▸ Your instructions: Please take the entries below from the first line through the line containing "that found none, on" and repeat them exactly, leaving out everything after.
------ Records for this task
(** C28: The anchors of the device, in every reachable state, faulted replies included.
    The state anchor: a file with a claim implies that a state inode is anchored, of the
    family of the claim; a legacy file implies that none is; the lease generation is
    nonzero exactly while a state inode is anchored; and while one is, a file whose claim
    admits hardware access has acquired that claim.  The slot-domain anchor: its flag, its
    path and its inode are set together; a step sets it only as the ANCHOR_SLOT_DOMAIN
    that found none, on another inode than the anchored state inode, drops it only as the
    faulted reply of such a call for the same inode, and otherwise leaves it alone
    ([domain_step]); as long as no acquisition or transition faults it stays above the
    state anchor it was made for.  A whole call returns 0 with the file of the request
    anchored, or an error with both anchors as they were.  Each anchor holds one reference
    on its path and nothing else holds any: freeing the device leaves none. *)
Theorem anchor_consistent faults w i c :
  reachable faults w → w_ctxs w !! i = Some c →
  ((h_profile (cx_lease c) ≠ 0 →
     ls_state_path_valid (w_dev w) = true ∧ is_Some (ls_state_inode (w_dev w)) ∧
     ls_state_family (w_dev w) = mx_lease_profile_family (h_profile (cx_lease c))) ∧
   (h_legacy (cx_lease c) = true → ls_state_path_valid (w_dev w) = false) ∧
   (ls_generation (w_dev w) ≠ 0 ↔ ls_state_path_valid (w_dev w) = true) ∧
   (ls_state_path_valid (w_dev w) = true → may_access (cx_lease c) → h_profile (cx_lease c) ≠ 0)) ∧
  (ls_slot_domain_path_valid (w_dev w) = is_some (ls_slot_domain_inode (w_dev w)) ∧
   ls_slot_domain_path_valid (w_dev w) = is_some (ls_slot_domain_path (w_dev w)) ∧
   (∀ w', wstep faults w w' → domain_step w w') ∧
   (faults = false → domain_below_state (w_dev w)) ∧
   (∀ v req fault ret st, open_fails_with_errno v →
      mx_lease_anchor_slot_domain v req fault (w_state w c) = (ret, st) →
      (ret = 0 ∧ fault = false ∧
       ∃ q f, req = Some q ∧ fget v (sd_slot_domain_fd q) = Some f ∧ domain_at v f st) ∨
      (ret ≠ 0 ∧ kept (w_state w c) st))) ∧
  anchored_paths (w_dev w) (w_refs w) ∧
  (∀ p, (mx_pdev_free (w_dev w) (w_refs w)).2 (RPath p) = 0).
Proof.
  intros Hr Hi. pose proof (reachable_world_inv _ _ Hr) as Hw. pose proof (reachable_paths _ _ Hr) as Hp.
  pose proof (proj2 (wi_dev w (proj1 Hw))) as Ha. pose proof (ai_domain _ Ha) as [A1 A2].
  split; [by eapply claim_anchored|]. split; [split_and!|split].
  - done.
  - congruence.
  - intros w' Hs. by eapply wstep_domain.
  - intros ->. by apply reachable_below.
  - intros v req fault ret st Hopen Hcall. by eapply anchor_call.
  - exact Hp.
  - intros p. by apply free_paths.
Qed.

(** The publisher anchors file 4 under the state inode of file 3: one reference on each
    path. *)
Definition demo_domain : list action :=
  [ AOpen 0 MX_CDEV_IOCTL; AAcquire 0 0 (demo_acquire 0 MX_LEASE_PROFILE_HUB_PUBLISHER); APublish 0 false;
    ADomain 0 0 (MkDomain MX_LEASE_ABI_MAGIC 7 1 4 MX_LEASE_ABI_VERSION sizeof_lease_slot_domain 0 0 0 0);
    APublish 0 false ].

Lemma anchor_consistent_witness :
  ls_state_family (w_dev (end_world demo_fault)) = MX_LEASE_FAMILY_HUB ∧
  ls_slot_domain_inode (w_dev (end_world demo_domain)) = Some 4 ∧
  w_refs (end_world demo_domain) (RPath 4) = 1.
Proof.
  split; [|split].
  - rewrite (proj2 (proj2 (proj1 (proj1 (anchor_consistent true (end_world demo_fault) 1 (end_ctx demo_fault 1)
      ltac:(apply end_reachable; by vm_compute) ltac:(by vm_compute))) ltac:(by vm_compute)))).
    by vm_compute.
  - by vm_compute.
  - destruct (anchor_consistent false (end_world demo_domain) 0 (end_ctx demo_domain 0)
      ltac:(apply end_reachable; by vm_compute) ltac:(by vm_compute)) as (_ & _ & Hp & _).
    rewrite (Hp 4). by vm_compute.
Defined.
(** Advancing the tail over the words just queued and queueing the context word. *)
Lemma sq_publish_inv {A} mbox s sent ws h st (f : mx_mbox → A) s' a :
  ring mbox h (Z.of_nat (length sent)) → mbox_fits mbox → sq_dev_ok mbox s (sent ++ ws) h st →
  sq_run true mbox s (m ← sq_publish (Z.of_nat (length ws)) mbox; Ret (f m)) s' a →
  ∃ mbox', a = f mbox' ∧ sq_ok mbox' s' (sent ++ ws) h ∧ same_geometry mbox mbox'.
Proof.
  intros R F Hs Hr. cbn in Hr.
  apply sq_write_ctrl_inv in Hr as (s1 & r & s2 & Hd1 & Hr & Hw). cbn in Hw.
  destruct (sq_dev_steps _ _ _ _ _ _ (ring_pow2 _ _ _ R) Hs Hd1) as (st1 & H1 & _).
  pose proof (so_room _ _ _ _ _ H1) as Hroom. rewrite length_app in Hroom.
  pose proof (ring_push _ _ _ R (Z.of_nat (length ws)) ltac:(lia)) as R'.
  rewrite <- Nat2Z.inj_add, <- length_app in R'.
  set (m := set_tail _ mbox) in *. assert (same_geometry mbox m) as Hg by done.
  eapply sq_run_geometry in Hr; [|exact Hg].
  assert (sq_ok m s2 (sent ++ ws) h) as H2.
  { constructor; [done | done |]. exists st1. apply (sq_dev_ok_geometry mbox); [done|].
    destruct (0 <? r); subst s2; [|done]. destruct H1 as [O Rm L SL P]. constructor; try done. cbn.
    apply (pend_ctx mbox); [|done]. apply (ring_tail _ _ _ R'). }
  destruct (sq_ok_ret _ _ _ _ _ _ _ H2 Hr) as [-> ?]. eauto.
Qed.


(** Writing [ws] at the tail and publishing it, or giving up. *)
Lemma sq_write_publish {A} mbox s sent h ws c op (f : mx_mbox → A) (g : Z → A) k s' a :
  sq_ok mbox s sent h → Z.of_nat (length ws) = c → c ≤ get_pushable_count mbox →
  (∀ wret, k wret = (RETURN (Ret (g wret)) WHEN (wret <? 8 * c) ;; m ← sq_publish c mbox; Ret (f m))) →
  sq_run true mbox s (WriteData ws (u64 (mb_data_addr mbox + get_data_offset (mb_tail mbox))) op true k) s' a →
  (∃ wret, a = g wret ∧ wret < 8 * c ∧ sq_ok mbox s' sent h) ∨
  (∃ mbox', a = f mbox' ∧ sq_ok mbox' s' (sent ++ ws) h ∧ same_geometry mbox mbox').
Proof.
  intros Hi <- Hc Hk Hr.
  apply sq_write_data_inv in Hr as (s1 & r & s2 & Hd1 & Hr & Hw). rewrite Hk in Hr. clear Hk.
  destruct (sq_ok_dev _ _ _ _ Hi _ Hd1) as [H1 _].
  destruct (Z.ltb_spec r (8 * Z.of_nat (length ws))).
  - destruct Hw as (mem' & Hm & ->). left. exists r.
    by destruct (sq_ok_ret _ _ _ _ _ _ _ (sq_ok_torn _ _ _ _ H1 ws mem' Hc Hm) Hr) as [-> ?].
  - cbn in Hw. subst s2. right. destruct (sq_ok_queued _ _ _ _ H1 ws Hc) as (st & H2).
    eapply sq_publish_inv; [apply H1 | apply H1 | exact H2 | exact Hr].
Qed.




(** The loop that waits for room.  It runs out of fuel only when no fuel was given, or
    when the device had consumed nothing more by the last read. *)
Lemma wait_room_inv {A} fuel mbox s sent h (k : option ((Z + unit) * mx_mbox) → io A) s' a :
  sq_ok mbox s sent h → sq_run true mbox s (r ← wait_room fuel mbox; k r) s' a →
  ∃ s1 r, sq_run true mbox s1 (k r) s' a ∧ dv_head s ≤ dv_head s1 ∧
    match r with
    | None => fuel = O ∨ dv_head s = Z.of_nat (length sent) - mb_depth mbox
    | Some (inl e, m) => e < 0 ∧ ∃ h', h ≤ h' ∧ sq_ok m s1 sent h' ∧ same_geometry mbox m
    | Some (inr _, m) => is_full m = false ∧ ∃ h', h ≤ h' ∧ sq_ok m s1 sent h' ∧ same_geometry mbox m
    end.
Proof.
  revert mbox s h. induction fuel as [|fuel IH]; intros mbox s h Hi Hr; cbn in Hr; destruct (is_full mbox) eqn:Ef.
  - exists s, None. split_and!; auto. lia.
  - exists s, (Some (inr tt, mbox)). split_and!; [done | lia | done |]. exists h. by split_and!; try lia.
  - cbn in Hr. apply sq_read_inv in Hr as (s1 & r & w & Hd1 & Hr & Hw).
    destruct (sq_ok_dev _ _ _ _ Hi _ Hd1) as [H1 Hmono].
    destruct (Z.leb_spec r 0) as [Hr0|Hr0]; cbn in Hr.
    { exists s1, (Some (inl (- EINTR), mbox)). split_and!; [done | done | by errno |].
      exists h. by split_and!; try lia. }
    destruct Hw as [?|Hw]; [lia|]. rewrite Hw in Hr. pose proof (sq_ok_refresh _ _ _ _ H1) as H2.
    pose proof (sq_ok_order _ _ _ _ H1). pose proof (sq_ok_order _ _ _ _ Hi).
    eapply sq_run_geometry in Hr; [|apply (geometry_head (ring_enc (mb_depth mbox) (dv_head s1)))].
    pose proof (ring_full _ _ _ (sk_ring _ _ _ _ H2)) as Hfull. cbn [mb_depth set_head upd] in Hfull.
    destruct fuel as [|fuel'] eqn:Efu.
    + cbn in Hr. destruct (is_full (set_head _ _)) eqn:Ef2.
      * exists s1, None. split_and!; [by eapply sq_run_geometry in Hr; [exact Hr|] | done | right].
        destruct (Z.eqb_spec (Z.of_nat (length sent) - dv_head s1) (mb_depth mbox)); [lia | done].
      * eexists s1, (Some (inr tt, _)). split_and!; [by eapply sq_run_geometry in Hr; [exact Hr|] | done | exact Ef2 |].
        exists (dv_head s1). split_and!; [lia | exact H2 | done].
    + apply (IH _ _ _ H2) in Hr as (s2 & res & Hr & Hle & Hres).
      exists s2, res. split_and!; [by eapply sq_run_geometry in Hr; [exact Hr|] | lia |].
      destruct res as [[[e|[]] m]|].
      * destruct Hres as (He & h' & Hh & Hm & Hg). split; [done|]. exists h'. split_and!; [lia | done | done].
      * destruct Hres as (He & h' & Hh & Hm & Hg). split; [done|]. exists h'. split_and!; [lia | done | done].
      * right. cbn in Hres. lia.
  - exists s, (Some (inr tt, mbox)). split_and!; [done | lia | done |]. exists h. by split_and!; try lia.
Qed.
------------
▸ Exercise output:
(** C28: The anchors of the device, in every reachable state, faulted replies included.
    The state anchor: a file with a claim implies that a state inode is anchored, of the
    family of the claim; a legacy file implies that none is; the lease generation is
    nonzero exactly while a state inode is anchored; and while one is, a file whose claim
    admits hardware access has acquired that claim.  The slot-domain anchor: its flag, its
    path and its inode are set together; a step sets it only as the ANCHOR_SLOT_DOMAIN
    that found none, on another inode than the anchored state inode, drops it only as the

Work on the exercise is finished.